Dallas businessman Victor Vescovo became the deepest diving human in history when his Five Deeps Expedition reached the bottom of the Pacific Ocean's Challenger Deep on April 28, the expedition disclosed Monday.

Making multiple trips almost 11 kilometers, or seven miles, to the ocean floor - one of them four hours in duration - Vescovo set a record for the deepest solo dive in history, his team said.

As well as four new species that could offer clues about the origins of life on Earth, Vescovo observed a plastic bag and candy wrappers at the deepest point on the planet.

In an interview with CNN, the American diver said his team were going to perform tests on the creatures to determine the percentage of plastics found in them.

Previous studies have identified microplastics in the water we drink and the fish we eat, as well as researchers finding it in Antarctica's pristine waters.

His team believes they discovered four new prawn-like species in total.

In the depths, during those five dives, they discovered red and yellow rocky outcrops that could be chemical deposits or bacterial mats, which are made by chemosynthetic microbes, meaning they can convert carbon-containing molecules into organic matter.

His dive took him 16 metres lower than the previous deepest descent in the trench in 1960.

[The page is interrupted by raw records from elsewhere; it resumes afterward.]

Lemma dict_get_set_other k k' v d :
  k' <> k -> dict_get k' (dict_set k v d) = dict_get k' d.
Proof.
  intros Hne. induction d as [| [k0 v0] d IH]; simpl.
  - apply String.eqb_neq in Hne. now rewrite Hne.
  - destruct (String.eqb k k0) eqn:E; simpl.
    + apply String.eqb_eq in E. subst k0.
      apply String.eqb_neq in Hne. now rewrite Hne.
    + now rewrite IH.
Qed.

Lemma dict_set_keys k v d :
  dict_has k d = true -> map fst (dict_set k v d) = map fst d.
Proof.
  unfold dict_has. induction d as [| [k' v'] d IH]; simpl; [discriminate |].
  destruct (String.eqb k k') eqn:E; simpl; [reflexivity |].
  intros H. now rewrite IH.
Qed.

End DictFacts.

(** ** [update_node_input] on the store *)

(** Running a call: the definitions are unfolded, and what the
    hypotheses say about the store and the script is used where it
    appears. *)
Ltac use_hyp :=
  match goal with
  | H : ?lhs = _ |- context [?lhs] => rewrite H
  end.

Ltac run :=
  unfold bind, contains, getitem, setitem, lift, print, sleep, os_makedirs, write_file,
    emit, ret, raise, url_of, requests_get, requests_post, request, response_json;
  simpl; repeat (first [use_hyp | progress unfold dict_has]; simpl).

(** C7. When the node is not in the graph, or it is and the field is not
    among its inputs, [update_node_input] returns the graph it was given,
    prints one warning, raises nothing and leaves every object of the
    store as it was. *)
Theorem update_node_input_no_target (w : world) (workflow : pyval)
    (nodes : list (string * pyval)) (node_id input_name : string) (new_value : pyval) :
  dict_at (heap w) workflow nodes ->
  (dict_get node_id nodes = None ->
     update_node_input workflow node_id input_name new_value w
     = (Ret workflow, log (EPrint (MsgNoNode node_id)) w))
  /\ (forall node ins,
        dict_get node_id nodes = Some node ->
        inputs_at (heap w) node ins ->
        dict_get input_name ins = None ->
        update_node_input workflow node_id input_name new_value w
        = (Ret workflow, log (EPrint (MsgNoInput node_id input_name)) w)).
Proof.
  intros (l & -> & Hl). split.
  - intros Hn. unfold update_node_input. run. reflexivity.
  - intros node ins Hn (fields & inputs & (ln & -> & Hln) & Hin & (li & -> & Hli)) Hf.
    unfold update_node_input. run. reflexivity.
Qed.

Lemma update_node_input_no_target_witness :
  let g := fst (loaded (JDict flux_graph)) in
  let w := snd (loaded (JDict flux_graph)) in
  update_node_input g "99" "text" (PStr "a small star") w
  = (Ret g, log (EPrint (MsgNoNode "99")) w)
  /\ update_node_input g "32" "prompt" (PStr "a small star") w
     = (Ret g, log (EPrint (MsgNoInput "32" "prompt")) w).
Proof.
  intros g w.
  assert (Hg : dict_at (heap w) g [("6", PRef 2); ("32", PRef 5)])
    by (exists 6%nat; split; reflexivity).
  split.
  - exact (proj1 (update_node_input_no_target w g _ "99" "text" (PStr "a small star") Hg)
             eq_refl).
  - refine (proj2 (update_node_input_no_target w g _ "32" "prompt" (PStr "a small star") Hg)
              (PRef 5) [("clip", PRef 3); ("text", PStr "a photo")] eq_refl _ eq_refl).
    exists [("class_type", PStr "CLIPTextEncode"); ("inputs", PRef 4)], (PRef 4).
    split; [exists 5%nat; split; reflexivity |].
    split; [reflexivity | exists 4%nat; split; reflexivity].
Defined.

(** C10 (as amended).  Let the node be in the graph.  If its record is a
    dict without the key "inputs", the call raises KeyError; if "inputs"
    is None, a bool or a number, it raises TypeError.  If "inputs" is a
    list, the call raises TypeError when the field name is an element of
    the list and otherwise prints the warning and returns the graph, the
    store unchanged; likewise for a str and its substrings. *)
Theorem update_node_input_without_inputs_dict (w : world) (workflow node : pyval)
    (nodes fields : list (string * pyval)) (node_id input_name : string)
    (new_value : pyval) :
  dict_at (heap w) workflow nodes ->
  dict_get node_id nodes = Some node ->
  dict_at (heap w) node fields ->
  let result := update_node_input workflow node_id input_name new_value w in
  let warned := (Ret workflow, log (EPrint (MsgNoInput node_id input_name)) w) in
  (dict_get "inputs" fields = None -> result = (Raise (KeyError "inputs"), w))
  /\ (forall inputs,
        dict_get "inputs" fields = Some inputs -> scalar inputs ->
        result = (Raise TypeError, w))
  /\ (forall l items,
        dict_get "inputs" fields = Some (PRef l) ->
        heap w !! l = Some (PList items) ->
        result = if existsb (pystr_eq input_name) items
                 then (Raise TypeError, w) else warned)
  /\ (forall s,
        dict_get "inputs" fields = Some (PStr s) ->
        result = if is_substring input_name s
                 then (Raise TypeError, w) else warned).
Proof.
  intros (l & -> & Hl) Hn (ln & -> & Hln). simpl. repeat split.
  - intros Hin. unfold update_node_input. run. reflexivity.
  - intros inputs Hin Hs. unfold update_node_input. run.
    destruct inputs; simpl in Hs; try contradiction; reflexivity.
  - intros li items Hin Hli. unfold update_node_input. run.
    destruct (existsb (pystr_eq input_name) items); run; reflexivity.
  - intros s Hin. unfold update_node_input. run.
    destruct (is_substring input_name s); run; reflexivity.
Qed.

Lemma update_node_input_without_inputs_dict_witness :
  let d := JDict [("32", JDict [("inputs", JList [JStr "text"])]);
                  ("7", JDict [("class_type", JStr "KSampler")])] in
  let g := fst (loaded d) in
  let w := snd (loaded d) in
  update_node_input g "32" "text" (PStr "a cat") w = (Raise TypeError, w)
  /\ update_node_input g "32" "seed" (PStr "a cat") w
     = (Ret g, log (EPrint (MsgNoInput "32" "seed")) w)
  /\ update_node_input g "7" "text" (PStr "a cat") w = (Raise (KeyError "inputs"), w).
Proof.
  intros d g w.
  assert (Hg : dict_at (heap w) g [("32", PRef 1); ("7", PRef 2)])
    by (exists 3%nat; split; reflexivity).
  assert (H32 : dict_at (heap w) (PRef 1) [("inputs", PRef 0)])
    by (exists 1%nat; split; reflexivity).
  assert (H7 : dict_at (heap w) (PRef 2) [("class_type", PStr "KSampler")])
    by (exists 2%nat; split; reflexivity).
  split; [| split].
  - exact (proj1 (proj2 (proj2
      (update_node_input_without_inputs_dict w g (PRef 1) _ _ "32" "text" (PStr "a cat")
         Hg eq_refl H32))) 0%nat [PStr "text"] eq_refl eq_refl).
  - exact (proj1 (proj2 (proj2
      (update_node_input_without_inputs_dict w g (PRef 1) _ _ "32" "seed" (PStr "a cat")
         Hg eq_refl H32))) 0%nat [PStr "text"] eq_refl eq_refl).
  - exact (proj1
      (update_node_input_without_inputs_dict w g (PRef 2) _ _ "7" "text" (PStr "a cat")
         Hg eq_refl H7) eq_refl).
Defined.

"It is nearly indescribable how excited all of us are about achieving what we just did", Vescovo told the BBC. Atlantic Productions for Discovery Channel/Handout via REUTERS.

"We dove to the bottom of the Mariana Trench five times in 10 days, it had had two visits in 60 years before we went there", Vescovo said.

He spent four hours exploring the bottom of the trench in his sub, built to withstand the huge pressure of the deep ocean.

"So far, we've made up something like 150,000 square kilometers of deep sea floor now - and we're only halfway through it".

Movie director James Cameron - who made the films Titanic and Avatar - then made a dive in 2012 by himself in a bright green sub.

Next up is a trip to the bottom of the as-yet unexplored Molloy Deep in the Arctic Ocean, due to be completed in August 2019. Vescovo, a private equity investor, is funding the expeditions.

Prior to Cameron's dive, the first-ever expedition to Challenger Deep was made by the US Navy in 1960, reaching a depth of 10,912 metres.

The team next plans to conduct dives in the Tonga Trench in the South Pacific Ocean.

The final challenge will be to reach the bottom of the Molloy Deep in the Arctic Ocean, which is now scheduled for August 2019.

It can withstand the crushing pressure found at the bottom of the ocean: 1,000 bars, which is the equivalent of 50 jumbo jets piled on top of a person. They also found pollution.

His voyage took place in a submarine called The Limiting Factor, which is how Mr Vescovo is able to explore some of the most remote places on the planet.